Des manifestations contre la loi ont été organisées dans tout l’État dès son entrée en vigueur, notamment à Austin, Houston, Dallas, Edinburg et San Antonio. « Nous n’allons pas cesser de lutter pour nos droits et pour nos corps », a affirmé Valerie Beck à la presse lors de l’action à Austin.
« Vous n’arrêtez pas les avortements, vous les rendez juste dangereux », pouvait-on lire sur des pancartes lors d’une manifestation de 60 personnes à Austin.
« Davantage d’actions sont nécessaires », a indiqué au Militant Alyson Kennedy, présidente de la campagne du Parti socialiste des travailleurs de l’État. « Les candidats du SWP à travers le pays se battent pour défendre les cliniques qui offrent des services de planification familial, y compris le droit à un avortement sûr et sécuritaire. La défense de ce droit est fondamentale pour que les femmes puissent contrôler leur vie et pour lutter pour la pleine égalité sociale, économique et politique. »
« Nous devons nous organiser indépendamment des partis démocrate et républicain. Ces derniers n’ont rien fait pour organiser une riposte aux attaques croissantes contre le droit des femmes de choisir », a ajouté Alyson Kennedy.
L’organisation Droit à la vie, Est du Texas, a organisé une campagne de « sanctuaire pour les enfants à naître » qui a mené à l’adoption d’ordonnances interdisant l’avortement dans près de 30 villes du Texas.
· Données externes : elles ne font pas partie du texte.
(* ===== verification/Leb128.v ===== *)
(** * LEB128 decoding on every input

    The reference decoding of the DWARF variable-length integers, and the
    equivalence with [Cursor::read_uleb128] and [Cursor::read_sleb128] of
    [src/src/dwarf.rs] on every section and position, the error cases included. *)

From S2P Require Import Prelude.
From S2P Require Import Errors.
From S2P Require Import Dwarf.
From S2P Require Import DwarfSafety.
From S2P Require Import DwarfCodec.

(** ** The reference

    The seven-bit groups of an encoding, up to the first byte without the
    continuation bit; a 64-bit value has at most [n] = 10 of them. *)
Inductive LebScan : Type :=
  | LebGroups (groups : list Z)
  | LebShort
  | LebLong.

Fixpoint leb_scan (n : nat) (l : list Z) : LebScan :=
  match n, l with
  | O, _ => LebLong
  | S _, [] => LebShort
  | S n', b :: l' =>
      if b <? 128 then LebGroups [b]
      else match leb_scan n' l' with
           | LebGroups gs => LebGroups ((b - 128) :: gs)
           | r => r
           end
  end.

(** The value, the first group the least significant; the signed value is the
    two's complement reading of its [7 * len gs] bits. *)
Definition leb_value (gs : list Z) : Z := foldr (λ g v, g + 128 * v) 0 gs.
Definition leb_signed (gs : list Z) : Z := as_signed (7 * len gs) (leb_value gs).

(** What a reader at position [p] of [bs] returns, with [f] the decoding of the
    groups, and where it leaves the cursor. *)
Definition leb_result (f : list Z → Z) (n : nat) (bs : list Z) (p base : Z)
    : outcome DwarfParseError Z * Cursor :=
  match leb_scan n (drop (Z.to_nat p) bs) with
  | LebGroups gs => (Ok (f gs), mkCursor bs (p + len gs) base)
  | LebShort =>
      (Err (mkDwarfParseError (len bs) (Truncated (len bs + 1) (len bs))), mkCursor bs (len bs) base)
  | LebLong =>
      (Err (mkDwarfParseError (p + Z.of_nat n) Leb128Overflow), mkCursor bs (p + Z.of_nat n) base)
  end.

(** ** Groups *)
Lemma leb_scan_range n l gs :
  Forall is_u8 l → leb_scan n l = LebGroups gs → Forall (λ g, 0 ≤ g < 128) gs ∧ gs ≠ [].
Proof.
  intros Hl. revert n gs. induction Hl as [|b l Hb Hl IH]; intros [|n] gs; try done.
  cbn [leb_scan]. unfold is_u in Hb. change (2 ^ 8) with 256 in Hb.
  destruct (Z.ltb_spec b 128).
  - intros [= <-]. split; [|done]. constructor; [lia|done].
  - destruct (leb_scan n l) as [gs'| |] eqn:Hs; try done. intros [= <-].
    split; [|done]. constructor; [lia|]. by eapply IH.
Qed.

Lemma leb_value_bounds gs :
  Forall (λ g, 0 ≤ g < 128) gs → 0 ≤ leb_value gs < 2 ^ (7 * len gs).
Proof.
  induction 1 as [|g gs Hg _ IH]; [by vm_compute|]. rewrite len_cons.
  pose proof (len_nonneg gs). unfold leb_value in *. cbn [foldr].
  replace (7 * (1 + len gs)) with (7 + 7 * len gs) by lia.
  rewrite Z.pow_add_r by lia. change (2 ^ 7) with 128. nia.
Qed.

Lemma leb_signed_cons g gs :
  0 ≤ g < 128 → Forall (λ g, 0 ≤ g < 128) gs → gs ≠ [] →
  leb_signed (g :: gs) = g + 128 * leb_signed gs.
Proof.
  intros Hg Hgs Hne. pose proof (leb_value_bounds gs Hgs) as Hv.
  assert (0 < len gs) by (destruct gs; [done|rewrite len_cons; pose proof (len_nonneg gs); lia]).
  unfold leb_signed, as_signed. rewrite len_cons.
  replace (7 * (1 + len gs) - 1) with (7 + (7 * len gs - 1)) by lia.
  replace (7 * (1 + len gs)) with (7 + 7 * len gs) by lia.
  rewrite !(Z.pow_add_r 2 7) by lia. change (2 ^ 7) with 128.
  change (leb_value (g :: gs)) with (g + 128 * leb_value gs).
  repeat case_match; zify_bools; lia.
Qed.

(** ** One byte *)

Lemma is_u_mono w w' z : w ≤ w' → is_u w z → is_u w' z.
Proof. unfold is_u. intros Hw Hz. pose proof (Z.pow_le_mono_r 2 w w'). lia. Qed.

(** A group shifted into place keeps its low bits. *)
Lemma lor_group s r q :
  0 ≤ s < 64 → is_u s r → 0 ≤ q →
  Z.lor r (wrap 64 (Z.shiftl q s)) = wrap 64 (r + q * 2 ^ s).
Proof.
  intros Hs Hr Hq. pose proof (Z.pow_pos_nonneg 2 s) as Hp.
  assert (2 ^ 64 = 2 ^ (64 - s) * 2 ^ s) as H64 by (rewrite <- Z.pow_add_r by lia; f_equal; lia).
  pose proof (Z.pow_pos_nonneg 2 (64 - s)).
  assert (wrap 64 (Z.shiftl q s) = Z.shiftl (q mod 2 ^ (64 - s)) s) as ->.
  { unfold wrap. rewrite !Z.shiftl_mul_pow2, H64 by lia. apply Zmult_mod_distr_r. }
  rewrite lor_shift_add by (done || lia). unfold wrap.
  pose proof (Z.mod_pos_bound q (2 ^ (64 - s))). unfold is_u in Hr.
  replace (r + q * 2 ^ s)
    with (r + q mod 2 ^ (64 - s) * 2 ^ s + q / 2 ^ (64 - s) * 2 ^ 64).
  2: { rewrite H64. rewrite (Z.div_mod q (2 ^ (64 - s))) at 3 by lia. ring. }
  rewrite Z.mod_add by lia. symmetry. apply Z.mod_small. rewrite H64. nia.
Qed.

Lemma read_u8_short `{Profile} bs p base :
  bytes_ok bs → 0 ≤ p ≤ len bs → drop (Z.to_nat p) bs = [] →
  read_u8 (mkCursor bs p base) =
  (Err (mkDwarfParseError (len bs) (Truncated (len bs + 1) (len bs))), mkCursor bs (len bs) base).
Proof.
  intros [_ Hl] Hp Hd. assert (p = len bs) as ->.
  { apply (f_equal length) in Hd. rewrite length_drop in Hd. unfold len in *. simpl in Hd. lia. }
  unfold read_u8, mbind, sm_bind, sm_get, sm_lift, sm_err. cbn [bytes pos].
  unfold isize_max in Hl.
  assert (slice_get_at bs (len bs) = None) as ->
    by (unfold slice_get_at; case_match; zify_bools; [lia|done]).
  by rewrite usize_add_ok by (unfold usize_max; lia).
Qed.

Lemma read_u8_byte `{Profile} bs p base b l :
  bytes_ok bs → 0 ≤ p ≤ len bs → drop (Z.to_nat p) bs = b :: l →
  read_u8 (mkCursor bs p base) = (Ok b, mkCursor bs (p + 1) base) ∧
  is_u8 b ∧ p + 1 ≤ len bs ∧ drop (Z.to_nat (p + 1)) bs = l.
Proof.
  intros [Hf Hl] Hp Hd.
  assert (bs !! Z.to_nat p = Some b) as Hb.
  { pose proof (lookup_drop bs (Z.to_nat p) 0) as He. rewrite Hd, Nat.add_0_r in He. done. }
  pose proof (lookup_lt_Some _ _ _ Hb). unfold isize_max, len in *.
  split_and!.
  - unfold read_u8, mbind, sm_bind, sm_get, sm_lift, sm_modify, mret, sm_ret. cbn [bytes pos].
    rewrite slice_get_at_lookup, Hb by (unfold len; lia).
    by rewrite usize_add_ok by (unfold usize_max; lia).
  - by eapply Forall_lookup_1.
  - lia.
  - replace (Z.to_nat (p + 1)) with (Z.to_nat p + 1)%nat by lia.
    rewrite <- drop_drop, Hd. done.
Qed.

(** The last group of a signed value: sign extension below 64 bits, and the
    one bit left of the tenth group. *)
Lemma sleb_last k q r :
  let shift := 7 * k in
  let result := Z.lor r (as_signed 64 (wrap 64 (Z.shiftl q shift))) in
  0 ≤ k ≤ 9 → 0 ≤ q < 128 → is_u shift r →
  (if (shift + 7 <? 64) && negb (q <? 64)
   then Z.lor result (as_signed 64 (wrap 64 (Z.shiftl (-1) (shift + 7)))) else result) =
  as_signed 64 (wrap 64 (r + as_signed 7 q * 2 ^ shift)).
Proof.
  intros shift result Hk Hq Hr. unfold result. pose proof (Z.pow_pos_nonneg 2 shift) as Hs.
  destruct (decide (k = 9)) as [->|].
  - destruct (Z.ltb_spec (shift + 7) 64); [lia|]. cbn [andb]. subst shift. change (7 * 9) with 63 in *.
    assert (as_signed 7 q * 2 ^ 63 =
            (q mod 2) * 2 ^ 63 + (q / 2 - (if q <? 64 then 0 else 64)) * 2 ^ 64) as ->.
    { unfold as_signed. change (2 ^ (7 - 1)) with 64. change (2 ^ 7) with 128.
      pose proof (Z.div_mod q 2). change (2 ^ 64) with (2 * 2 ^ 63). case_match; lia. }
    rewrite Z.add_assoc. unfold wrap at 2. rewrite Z.mod_add by lia. fold (wrap 64 (r + q mod 2 * 2 ^ 63)).
    replace (wrap 64 (Z.shiftl q 63)) with (q mod 2 * 2 ^ 63).
    2: { unfold wrap. rewrite Z.shiftl_mul_pow2 by lia. change (2 ^ 64) with (2 * 2 ^ 63).
         by rewrite Zmult_mod_distr_r. }
    pose proof (Z.mod_pos_bound q 2). unfold is_u in Hr.
    assert (q mod 2 = 0 ∨ q mod 2 = 1) as [->| ->] by lia.
    + change (as_signed 64 (0 * 2 ^ 63)) with 0. rewrite Z.lor_0_r, Z.add_0_r.
      rewrite signed_wrap; [done|lia|]. change (64 - 1) with 63. lia.
    + change (as_signed 64 (1 * 2 ^ 63)) with (Z.shiftl (-1) 63).
      rewrite lor_shift_add, wrap_small by (unfold is_u; lia).
      unfold as_signed. change (64 - 1) with 63. case_match; zify_bools; lia.
  - destruct (sleb_payload k q r) as [Heq Hu]; [lia|lia|done|]. fold shift in Heq, Hu. rewrite Heq.
    destruct (Z.ltb_spec (shift + 7) 64); [|lia]. cbn [andb].
    assert (2 ^ (shift + 7) ≤ 2 ^ 63) as H63 by (apply Z.pow_le_mono_r; lia).
    assert (2 ^ (shift + 7) = 128 * 2 ^ shift) as H7 by (rewrite Z.pow_add_r by lia; lia).
    unfold is_u in Hr, Hu. unfold as_signed at 3. change (2 ^ (7 - 1)) with 64. change (2 ^ 7) with 128.
    destruct (Z.ltb_spec q 64); cbn [negb].
    + rewrite signed_wrap; [done|lia|]. change (64 - 1) with 63. lia.
    + rewrite !signed_wrap; [|lia| |lia|].
      * rewrite lor_shift_add by (done || lia). lia.
      * change (64 - 1) with 63. nia.
      * rewrite Z.shiftl_mul_pow2 by lia. change (64 - 1) with 63. lia.
Qed.

(** ** The loops *)
Section loops.
Context `{Profile} (bs : list Z) (base : Z) (Hbs : bytes_ok bs).

(** The [k]-th iteration, with the value of the earlier groups in [r]. *)
Lemma uleb128_loop_spec n k p r :
  0 ≤ k → k + Z.of_nat n = 10 → (0 < n)%nat → 0 ≤ p ≤ len bs → is_u (7 * k) r →
  uleb128_loop n r (7 * k) (mkCursor bs p base) =
  leb_result (λ gs, wrap 64 (r + leb_value gs * 2 ^ (7 * k))) n bs p base.
Proof.
  revert k p r. induction n as [|n IH]; intros k p r Hk Hn Hn0 Hp Hr; [lia|]. clear Hn0.
  unfold leb_result. cbn [uleb128_loop leb_scan]. unfold mbind at 1, sm_bind at 1.
  destruct (drop (Z.to_nat p) bs) as [|b l] eqn:Hd; [by rewrite read_u8_short|].
  destruct (read_u8_byte bs p base b l) as (-> & Hb & Hp1 & Hd1); [done..|].
  unfold is_u in Hb. change (2 ^ 8) with 256 in Hb. cbv zeta.
  rewrite land_7f, land_80 by done. pose proof (Z.mod_pos_bound b 128).
  destruct (Z.ltb_spec b 128).
  { rewrite lor_group by (done || lia). rewrite Z.mod_small by lia. cbn.
    unfold mret, sm_ret. do 4 f_equal. lia. }
  destruct (Z.leb_spec 64 (7 * k + 7)).
  { assert (n = 0%nat) as -> by lia. cbn [leb_scan].
    unfold mbind, sm_bind, sm_get, sm_err. cbn [pos]. done. }
  assert (b mod 128 = b - 128) as Hm.
  { rewrite <- (Z.mod_add b (-1)) by lia. apply Z.mod_small. lia. }
  pose proof (Z.pow_pos_nonneg 2 (7 * k)).
  assert (is_u (7 * k + 7) (r + b mod 128 * 2 ^ (7 * k))) as Hr'.
  { unfold is_u in *. rewrite Z.pow_add_r by lia. change (2 ^ 7) with 128. nia. }
  rewrite lor_group by (done || lia). rewrite wrap_small.
  2: { eapply is_u_mono; [|done]. lia. }
  replace (7 * k + 7) with (7 * (k + 1)) in * by lia.
  rewrite IH by (done || lia). unfold leb_result. rewrite Hd1.
  destruct (leb_scan n l) as [gs| |]; [|done|by replace (p + 1 + Z.of_nat n) with (p + Z.of_nat (S n)) by lia].
  rewrite len_cons, Z.add_assoc. do 3 f_equal.
  replace (7 * (k + 1)) with (7 * k + 7) by lia. rewrite Z.pow_add_r by lia.
  change (2 ^ 7) with 128. cbn [leb_value foldr]. rewrite Hm. fold (leb_value gs). ring.
Qed.

Lemma sleb128_loop_spec n k p r :
  0 ≤ k → k + Z.of_nat n = 10 → (0 < n)%nat → 0 ≤ p ≤ len bs → is_u (7 * k) r →
  sleb128_loop n r (7 * k) (mkCursor bs p base) =
  leb_result (λ gs, as_signed 64 (wrap 64 (r + leb_signed gs * 2 ^ (7 * k)))) n bs p base.
Proof.
  revert k p r. induction n as [|n IH]; intros k p r Hk Hn Hn0 Hp Hr; [lia|]. clear Hn0.
  unfold leb_result. cbn [sleb128_loop leb_scan]. unfold mbind at 1, sm_bind at 1.
  destruct (drop (Z.to_nat p) bs) as [|b l] eqn:Hd; [by rewrite read_u8_short|].
  destruct (read_u8_byte bs p base b l) as (-> & Hb & Hp1 & Hd1); [done..|].
  pose proof Hb as Hb'. unfold is_u in Hb'. change (2 ^ 8) with 256 in Hb'. cbv zeta.
  rewrite land_7f, land_80 by done. pose proof (Z.mod_pos_bound b 128).
  destruct (Z.ltb_spec b 128).
  { rewrite land_40, Z.mod_small by lia. rewrite sleb_last by (done || lia).
    unfold leb_signed, leb_value. cbn [foldr]. by rewrite Z.mul_0_r, Z.add_0_r. }
  destruct (Z.leb_spec 64 (7 * k + 7)).
  { assert (n = 0%nat) as -> by lia. cbn [leb_scan].
    unfold mbind, sm_bind, sm_get, sm_err. cbn [pos]. done. }
  assert (b mod 128 = b - 128) as Hm.
  { rewrite <- (Z.mod_add b (-1)) by lia. apply Z.mod_small. lia. }
  destruct (sleb_payload k (b mod 128) r) as [-> Hr']; [lia|lia|done|].
  replace (7 * k + 7) with (7 * (k + 1)) in * by lia.
  rewrite IH by (done || lia). unfold leb_result. rewrite Hd1.
  destruct (leb_scan n l) as [gs| |] eqn:Hgs;
    [|done|by replace (p + 1 + Z.of_nat n) with (p + Z.of_nat (S n)) by lia].
  destruct (leb_scan_range n l gs) as [Hrange Hne]; [|done|].
  { rewrite <- Hd1. apply Forall_drop, Hbs. }
  rewrite len_cons, Z.add_assoc. do 4 f_equal. rewrite leb_signed_cons by (done || lia).
  replace (7 * (k + 1)) with (7 * k + 7) by lia. rewrite Z.pow_add_r by lia.
  change (2 ^ 7) with 128. rewrite Hm. ring.
Qed.
End loops.

(** ** Properties *)

(** [read_uleb128] decodes unsigned LEB128 exactly, on every section and
    position: the groups up to the first byte without a continuation bit, modulo
    [2^64], when one is among the first ten bytes; otherwise it reports the end
    of the section, or an overflow after ten bytes. *)
Theorem read_uleb128_spec `{Profile} (bs : list Z) (p base : Z) :
  bytes_ok bs → 0 ≤ p ≤ len bs →
  read_uleb128 (mkCursor bs p base) = leb_result (λ gs, wrap 64 (leb_value gs)) 10 bs p base.
Proof.
  intros Hbs Hp. unfold read_uleb128. change 0 with (7 * 0) at 2.
  rewrite uleb128_loop_spec by (done || lia). unfold leb_result.
  destruct (leb_scan _ _); [|done..]. by rewrite Z.mul_1_r.
Qed.

(** [read_sleb128] decodes signed LEB128 the same way: the two's complement
    value of the groups, as an [i64]. *)
Theorem read_sleb128_spec `{Profile} (bs : list Z) (p base : Z) :
  bytes_ok bs → 0 ≤ p ≤ len bs →
  read_sleb128 (mkCursor bs p base) =
  leb_result (λ gs, as_signed 64 (wrap 64 (leb_signed gs))) 10 bs p base.
Proof.
  intros Hbs Hp. unfold read_sleb128. change 0 with (7 * 0) at 2.
  rewrite sleb128_loop_spec by (done || lia). unfold leb_result.
  destruct (leb_scan _ _); [|done..]. by rewrite Z.mul_1_r.
Qed.

(** *** Witnesses: values, an end of section and an overflow *)
Lemma read_uleb128_spec_witness :
  (read_uleb128 (H:=true) (mkCursor [7; 0xe5; 0x8e; 0x26; 9] 1 0)).1 = Ok 624485 ∧
  (read_uleb128 (H:=true) (mkCursor [0xe5; 0x8e] 0 0)).1 =
    Err (mkDwarfParseError 2 (Truncated 3 2)) ∧
  (read_uleb128 (H:=true) (mkCursor (replicate 11 0x80) 0 0)).1 =
    Err (mkDwarfParseError 10 Leb128Overflow).
Proof.
  rewrite !read_uleb128_spec; [done|apply (bool_decide_unpack _); by vm_compute|done|
    apply (bool_decide_unpack _); by vm_compute|done|apply (bool_decide_unpack _); by vm_compute|done].
Defined.

Lemma read_sleb128_spec_witness :
  (read_sleb128 (H:=true) (mkCursor [7; 0x80; 0x7f; 9] 1 0)).1 = Ok (-128).
Proof.
  rewrite read_sleb128_spec; [done|apply (bool_decide_unpack _); by vm_compute|done].
Defined.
En juin, l’Organisation pour le planning des naissances a fermé ses services d’avortement à Lubbock, après qu’un juge eut décidé qu’il n’avait aucun motif légal d’arrêter une soi-disant ordonnance de sanctuaire là-bas.
En 1973, dans sa décision de Roe contre Wade, la Cour suprême a légalisé l’avortement, autorisant la procédure jusqu’à ce que le fœtus puisse vivre en dehors de l’utérus, alors considéré comme se produisant à environ 24 semaines. Mais à partir du moment où la loi a été adoptée, les opposants aux droits des femmes ont réclamé de nouvelles lois et intenté des recours juridiques visant à restreindre ce droit, à fermer les cliniques de soins familiaux, à harceler les prestataires de soins de santé et à imposer de plus en plus de limites à l’accès des femmes à exercer leur droit de choisir.
Le caractère et le contenu de la décision de Roe contre Wade ont facilité ces restrictions. Cette décision se basait sur des critères médicaux centrés sur la « viabilité fœtale » et nécessitait le « consentement du médecin ». Cela a limité l’avortement à une « question de santé » et non à un droit fondamental basé sur la « protection égale devant la loi » des femmes, garantie par le quatorzième amendement de la Constitution.
Environ 90 pour cent des comtés aux États-Unis n’avaient aucune clinique de services d’avortement en 2017. Depuis lors, plusieurs autres cliniques ont été contraintes de fermer, frappant plus durement les femmes de la classe ouvrière et les femmes des zones rurales.
« La voie à suivre aujourd’hui, c’est de mobiliser les partisans des droits des femmes dans une campagne d’éducation et d’action soutenue pour élargir le soutien au droit des femmes de choisir, a conclu Alyson Kennedy. Ce combat est dans l’intérêt de toute la classe ouvrière. »
Des manifestations à l’échelle nationale ont été appelées pour le 2 octobre par la Marche des femmes et plus de 90 autres organisations de défense des droits liés à la procréation.